- _YOUR GOAL_
Wherever the string "step" appears in the records, return the line that holds it.

──────────

(** On another CPU. *)
Lemma allocate_safe_elsewhere c m s ρ :
  rep_cpu c m s → c ≠ sc → ρ r_this = a → ρ r_start_cpu = sc → ρ r_idx = MIGRATED →
  cs_safe 593 (op_call (OAllocate a sc)) c (mk_core 4 ρ false) m s.
Proof using Hlay Ha Hsc Ho.
  intros Hrep Hne Ht Hcpu Hidx. pose proof Hrep as (_ & Hall & _). destruct (Hall a Ha) as [sl Hl].
  destruct (layout_slab _ _ Hlay a Ha) as (Hmod & _).
  cs_leave; [done|by apply allocate_args| | |].
  - exists (OAllocate a sc). split; [done|]. split; [by apply allocate_ok|].
    eapply (allocate_eq _ _ _ _ sl MIGRATED sl); [done|].
    cbv [ObjSlab._allocate require mbind ST_bind mret ST_ret]. rewrite Hmod.
    by rewrite (proj2 (Z.eqb_neq c sc) Hne).
  - eapply rep_cpu_frame; [done|by apply same_put_same|exact Hrep].
  - eapply returns_now; [reflexivity|reflexivity|]. exact Hidx.
Qed.

Lemma allocate_safe_any c co m s :
  rep_cpu c m s → pc co = 2%nat → args_hold (op_call (OAllocate a sc)) (gpr co) →
  cs_safe 595 (op_call (OAllocate a sc)) c co m s.
Proof using Hlay Ha Hsc Ho.
  intros Hrep Hpc Hargs. destruct co as [pc0 ρ z]. simpl in Hpc, Hargs. subst pc0.
  pose proof (Forall_inv Hargs) as Ht. pose proof (Forall_inv (Forall_inv_tail Hargs)) as Hcpu.
  simpl in Ht, Hcpu.
  cs_stay; [done|by apply allocate_args|done|]. cbn [pc gpr zf val]. set (ρ1 := set_reg r_idx _ ρ).
  cs_stay; [done|by apply allocate_args|done|]. cbn [pc gpr zf].
  change (ρ1 r_start_cpu) with (ρ r_start_cpu). rewrite Hcpu, u32_cpu by done.
  destruct (Z.eqb_spec c sc) as [->|Hne]; [by apply allocate_safe_here|].
  apply allocate_safe_elsewhere; done.
Qed.
End Slab.

(** ** The interface holds *)

(** More instructions than any of the sequences executes without interruption. *)
Definition max_instructions : nat := 595.

Definition cpu_allowed (cl : call) : Prop := ∃ o, cl = op_call o ∧ op_ok o.

Lemma cpu_allowed_wf cl : cpu_allowed cl → wf_call cl.
Proof. intros (o & -> & _). unfold wf_call. destruct o; simpl;
  repeat (apply NoDup_cons; split; [set_solver|]); by apply NoDup_nil. Qed.

Lemma cpu_safe cl c k m s :
  cpu_allowed cl → is_cpu c → pc k = 2%nat → args_hold cl (gpr k) → rep_cpu c m s →
  cs_safe max_instructions cl c k m s.
Proof using Hlay.
  intros (o & -> & Hok) Hc Hpc Hargs Hrep. unfold max_instructions.
  destruct o as [i|p i|i sc e|a sc].
  - eapply safe_mono; [|by apply pop_safe]. lia.
  - eapply safe_mono; [|by apply push_safe]. lia.
  - eapply safe_mono; [|by apply cas_safe]. lia.
  - destruct Hok as (Ha & Ho & Hsc). by apply allocate_safe_any.
Qed.

Lemma cpu_effect_local cl c c' m s v s' :
  cpu_effect cl c s v s' → rep_cpu c m s → c' ≠ c → same_cpu c' s s'.
Proof. intros (o & _ & Hok & He). by eapply op_effect_local. Qed.

Lemma cpu_effect_frame cl c m s1 s2 v s1' :
  cpu_effect cl c s1 v s1' → rep_cpu c m s1 → same_cpu c s1 s2 →
  ∃ s2', cpu_effect cl c s2 v s2' ∧ same_cpu c s1' s2'.
Proof.
  intros (o & Hcl & Hok & He) Hrep Hs.
  destruct (op_effect_frame _ _ _ _ _ _ _ Hok He Hrep Hs) as (s2' & He' & Hs').
  exists s2'. split; [|done]. by exists o.
Qed.

#[export] Instance allocator_percpu : PerCpu sys := {|
  effect := cpu_effect;
  owned := owned_cpu;
  rep := rep_cpu;
  same := same_cpu;
  allowed := cpu_allowed;
  fuel := max_instructions;
  allowed_wf := cpu_allowed_wf;
  owned_once := owned_cpu_once;
  same_refl := same_cpu_refl;
  rep_frame := rep_cpu_frame;
  effect_local := cpu_effect_local;
  effect_frame := cpu_effect_frame;
  allowed_safe := cpu_safe
|}.
End Allocator.
(* ===== verification/RseqTheorems.v ===== *)
(** * Theorems about restartable sequences

    The sequences of the allocator with a single commit are atomic under every
    schedule; [_send_slab], whose first store shows before the second, is not:
    a migration between them puts a slab on the lists of two CPUs. *)

From S2P Require Import Prelude Bits ConstMath Machine SizeClasses Atomics ObjSlab SlabManager ObjectAllocator AllocatorSpec Rseq RseqCorrect RseqAllocator.

(** Runs in which threads call the operations of the allocator only. *)
Definition permits (base : Z) (made : gset Z) (owner : Z → Z) (a : action) : Prop :=
  match a with ACall _ cl _ _ => cpu_allowed base made owner cl | _ => True end.

(** ** An execution to look at *)

Lemma demo_layout : layout 4096 ∅.
Proof. split; [by vm_compute|]. set_solver. Qed.

Definition zero_memory : mem := λ _, 0.
Definition demo_sys : sys := mk_sys 0 zero_managers 0 ∅.

Lemma demo_rep c : 0 ≤ c < NPROCS → rep_cpu 4096 ∅ (λ _, 0) c zero_memory demo_sys.
Proof.
  intros Hc. split; [done|]. split; [set_solver|]. split; [|set_solver].
  intros k Hk. exists zero_manager. change (slab_managers demo_sys) with zero_managers.
  rewrite zero_managers_lookup.
  rewrite decide_True by (split; done).
  split; [done|]. split; [|done]. split_and!; try done. simpl. lia.
Qed.

(** Thread 0 starts to push a pointer on CPU 3, is moved to CPU 5 before the
    index is incremented, and finishes there. *)
Definition demo_push : action :=
  ACall 0 (op_call 4096 (OPush 77 2)) (λ _, 0) false.
Definition demo_actions : list action :=
  (AResume 0 3 :: demo_push :: replicate 9 (AExec 0)) ++
  (APreempt 0 :: AResume 0 5 :: replicate 12 (AExec 0)).

(** The same push, interrupted on CPU 3 in front of its first store and resumed
    on CPU 5. *)
Definition paused_actions : list action :=
  (AResume 0 3 :: demo_push :: replicate 8 (AExec 0)) ++ [APreempt 0; AResume 0 5].

Lemma push_permits : permits 4096 ∅ (λ _, 0) demo_push.
Proof. exists (OPush 77 2). split; [done|]. by vm_compute. Qed.

Lemma demo_permits : Forall (permits 4096 ∅ (λ _, 0)) demo_actions.
Proof. do 2 (apply Forall_cons; split; [by auto using push_permits|]). by repeat constructor. Qed.

Lemma paused_permits : Forall (permits 4096 ∅ (λ _, 0)) paused_actions.
Proof. do 2 (apply Forall_cons; split; [by auto using push_permits|]). by repeat constructor. Qed.

(** Does thread [i] run inside a call? *)
Definition active_in (i : nat) (r : result) : bool :=
  match r with
  | Next _ s =>
      match threads s !! i with
      | Some t => running t && match activity t with Some _ => true | None => false end
      | None => false
      end
  | _ => false
  end.

Lemma active_in_spec i r :
  active_in i r = true →
  ∃ es s t, r = Next es s ∧ threads s !! i = Some t ∧ running t = true ∧ activity t ≠ None.
Proof.
  destruct r as [es s| |]; simpl; [|done..]. destruct (threads s !! i) as [t|] eqn:Ht; [|done].
  intros [Hr Ha]%andb_true_iff. exists es, s, t. split_and!; try done. by destruct (activity t).
Qed.

Lemma paused_active : active_in 0 (run consecutive_info paused_actions (start 1 zero_memory)) = true.
Proof. vm_compute. reflexivity. Qed.

(** Two slabs, the first the only one on the list of CPU 0 and full, the second
    with one block, still in the hands of thread 0. *)
Definition full_slab : Z := 340480.
Definition new_slab : Z := 374528.
Definition shared_memory : mem :=
  store 4096 full_slab (store 4104 full_slab (store new_slab 1 (store (new_slab + 8) 1 zero_memory))).

(** Thread 0 sends the second slab to the list of CPU 0, is moved to CPU 1
    after the first store and sends it there; thread 1 takes the full slab off
    the list of CPU 0; then both threads allocate. *)
Definition send_actions : list action :=
  (AResume 0 0 :: ACall 0 (call_send new_slab 4096) (λ _, 0) false :: replicate 12 (AExec 0)) ++
  (APreempt 0 :: AResume 0 1 :: replicate 12 (AExec 0)).
Definition cas_actions : list action :=
  AResume 1 0 :: ACall 1 (call_cas 4096 0 full_slab) (λ _, 0) false :: replicate 10 (AExec 1).
Definition allocate_actions : list action :=
  (ACall 0 (call_allocate new_slab 1) (λ _, 0) false ::
   ACall 1 (call_allocate new_slab 0) (λ _, 0) false :: replicate 16 (AExec 0)) ++
  replicate 21 (AExec 1) ++ replicate 5 (AExec 0).
Definition shared_actions : list action := send_actions ++ cas_actions ++ allocate_actions.

(** The heads of the lists of CPUs 0 and 1 for size class 0. *)
Definition heads (r : result) : option (Z * Z) :=
  match r with Next _ s => Some (memory s 4096, memory s 4224) | _ => None end.

Definition events_of (r : result) : option (list event) :=
  match r with Next es _ => Some es | _ => None end.

Lemma demo_events :
  events_of (run consecutive_info demo_actions (start 1 zero_memory)) =
    Some [ECall 0 (op_call 4096 (OPush 77 2)); EReturn 0 0].
Proof. vm_compute. reflexivity. Qed.

(** ** Claims *)

(** C3: whatever the schedule, the sequences of the allocator with a single
    commit behave like the one-step operations.  The slabs [made] and the CPU
    [owner] on whose list each of them is are fixed during the run ([_send_slab],
    which moves a slab to another list, is not among the calls), and
    [obj_slab::_allocate] is called for a slab of the CPU given as [start_cpu]
    ([op_ok]).  A run of the instructions of any number of threads, with
    preemptions, migrations and signals between any two instructions, is then
    not stopped by the kernel, and the atomic machine, driven by the same
    actions, has the same calls and returns: there each call is one step of
    [try_pop], [try_push], [_cas_set_next_available_slab] or
    [obj_slab::_allocate], made at one of the instructions of its thread, on
    the CPU the thread is on at that moment.  The memory then represents the
    state of the atomic machine. *)
Theorem sequences_linearizable info_address base made owner n m s actions :
  linked info_address → layout base made →
  (∀ c, 0 ≤ c < NPROCS → rep_cpu base made owner c m s) →
  Forall (permits base made owner) actions →
  match run info_address actions (start n m) with
  | Next es s' =>
      ∃ g ts, atomic_run (cpu_effect base made owner) actions (atomic_start n s) es
          (mk_atomic g (placed s') ts) ∧
        ∀ c, 0 ≤ c < NPROCS → rep_cpu base made owner c (memory s') g
  | Disabled => True
  | Killed => False
  end.
Proof.
  intros Hlink Hlay Hrep Hall.
  pose proof (@run_matched info_address Hlink sys (allocator_percpu base made owner Hlay) actions
    (start n m) s (replicate n SIdle)) as Hrun.
  specialize (Hrun ltac:(by apply start_simulates) Hall). unfold matched in Hrun.
  destruct (run info_address actions (start n m)) as [es s'| |]; [|done|done].
  destruct Hrun as (g & ts & Hr & Hsim). rewrite start_view in Hr. exists g, ts. split; [exact Hr|].
  apply (sim_rep _ _ _ _ Hsim).
Qed.

Lemma sequences_linearizable_witness :
  ∃ s', run consecutive_info demo_actions (start 1 zero_memory) =
      Next [ECall 0 (op_call 4096 (OPush 77 2)); EReturn 0 0] s' ∧
    ∃ g ts, atomic_run (cpu_effect 4096 ∅ (λ _, 0)) demo_actions (atomic_start 1 demo_sys)
      [ECall 0 (op_call 4096 (OPush 77 2)); EReturn 0 0] (mk_atomic g (placed s') ts).
Proof.
  pose proof (sequences_linearizable consecutive_info 4096 ∅ (λ _, 0) 1 zero_memory demo_sys demo_actions
    consecutive_linked demo_layout demo_rep demo_permits) as H.
  revert H. generalize demo_events. generalize (run consecutive_info demo_actions (start 1 zero_memory)) as r.
  intros [es s'| |] E H; [|done..]. injection E as ->.
  destruct H as (g & ts & H & _). exists s'. split; [done|]. by exists g, ts.
Defined.

(** C27: a thread that keeps its CPU returns: after any run, a thread that
    runs and is inside one of these calls returns within 598 of its own
    instructions, from wherever it is, also on its way back from an abort. *)
Theorem uninterrupted_returns info_address base made owner n m s actions es s' i t :
  linked info_address → layout base made →
  (∀ c, 0 ≤ c < NPROCS → rep_cpu base made owner c m s) →
  Forall (permits base made owner) actions →
  run info_address actions (start n m) = Next es s' →
  threads s' !! i = Some t → running t = true → activity t ≠ None →
  ∃ k v s'', (k ≤ 598)%nat ∧
    run info_address (replicate k (AExec i)) s' = Next [EReturn i v] s''.
Proof.
  intros Hlink Hlay Hrep Hall Hr Ht Hrun Hact.
  pose proof (@run_matched info_address Hlink sys (allocator_percpu base made owner Hlay) actions
    (start n m) s (replicate n SIdle)) as Hm.
  specialize (Hm ltac:(by apply start_simulates) Hall). rewrite Hr in Hm.
  destruct Hm as (g & ts & _ & Hsim).
  exact (@active_within info_address sys (allocator_percpu base made owner Hlay) s' g ts i t Hsim Ht Hrun Hact).
Qed.

Lemma uninterrupted_returns_witness :
  ∃ es s' k v s'', run consecutive_info paused_actions (start 1 zero_memory) = Next es s' ∧ (k ≤ 598)%nat ∧
    run consecutive_info (replicate k (AExec 0)) s' = Next [EReturn 0 v] s''.
Proof.
  destruct (active_in_spec _ _ paused_active) as (es & s' & t & Hr & Ht & Hrun & Hact).
  destruct (uninterrupted_returns consecutive_info 4096 ∅ (λ _, 0) 1 zero_memory demo_sys paused_actions
    es s' 0 t consecutive_linked demo_layout demo_rep paused_permits Hr Ht Hrun Hact) as (k & v & s'' & Hk & H).
  exists es, s', k, v, s''. split; [exact Hr|]. split; [exact Hk|exact H].
Defined.

(** [_send_slab] is not restartable: a thread that is moved to another CPU
    between its two stores leaves the slab linked behind the tail of the old
    CPU and sends it to the new one as well.  In this run the slab becomes the
    head of the lists of CPUs 0 and 1, and its only block is handed out by
    both. *)
Theorem send_slab_shared :
  heads (run consecutive_info shared_actions (start 2 shared_memory)) = Some (new_slab, new_slab) ∧
  events_of (run consecutive_info shared_actions (start 2 shared_memory)) =
    Some [ECall 0 (call_send new_slab 4096); EReturn 0 0;
          ECall 1 (call_cas 4096 0 full_slab); EReturn 1 0;
          ECall 0 (call_allocate new_slab 1); ECall 1 (call_allocate new_slab 0);
          EReturn 1 0; EReturn 0 0].
Proof. split; vm_compute; reflexivity. Qed.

──────────

- _ANSWER SECTION_
    commit behave like the one-step operations.  The slabs [made] and the CPU
    actions, has the same calls and returns: there each call is one step of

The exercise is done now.